▸ TASK TO COMPLETE
Could you find every line in the records below that contains the word "Definition" and copy it?

▸ RECORDS PROVIDED
(* ===== verification/Codec.v ===== *)
(** A textual codec for every countable type.  The reference implementations of the external
    crates, which the concrete instances of the theorems run on, are built from it. *)

From S2P Require Import Prelude.

Fixpoint bits_of_pos (p : positive) : string :=
  match p with
  | xH => EmptyString
  | xO p' => String "0"%char (bits_of_pos p')
  | xI p' => String "1"%char (bits_of_pos p')
  end.

Fixpoint pos_of_bits (s : string) : option positive :=
  match s with
  | EmptyString => Some xH
  | String "0"%char s' => xO <$> pos_of_bits s'
  | String "1"%char s' => xI <$> pos_of_bits s'
  | String _ _ => None
  end.

Lemma pos_of_bits_of_pos (p : positive) : pos_of_bits (bits_of_pos p) = Some p.
Proof. induction p as [p IH|p IH|]; simpl; [by rewrite IH|by rewrite IH|done]. Qed.

Definition encode_text `{Countable A} (a : A) : string := bits_of_pos (encode a).
Definition decode_text `{Countable A} (s : string) : option A := p ← pos_of_bits s; decode p.

Lemma decode_encode_text `{Countable A} (a : A) : decode_text (encode_text a) = Some a.
Proof. unfold decode_text, encode_text. rewrite pos_of_bits_of_pos. apply decode_encode. Qed.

▸ ANSWER AREA
Definition encode_text `{Countable A} (a : A) : string := bits_of_pos (encode a).
Definition decode_text `{Countable A} (s : string) : option A := p ← pos_of_bits s; decode p.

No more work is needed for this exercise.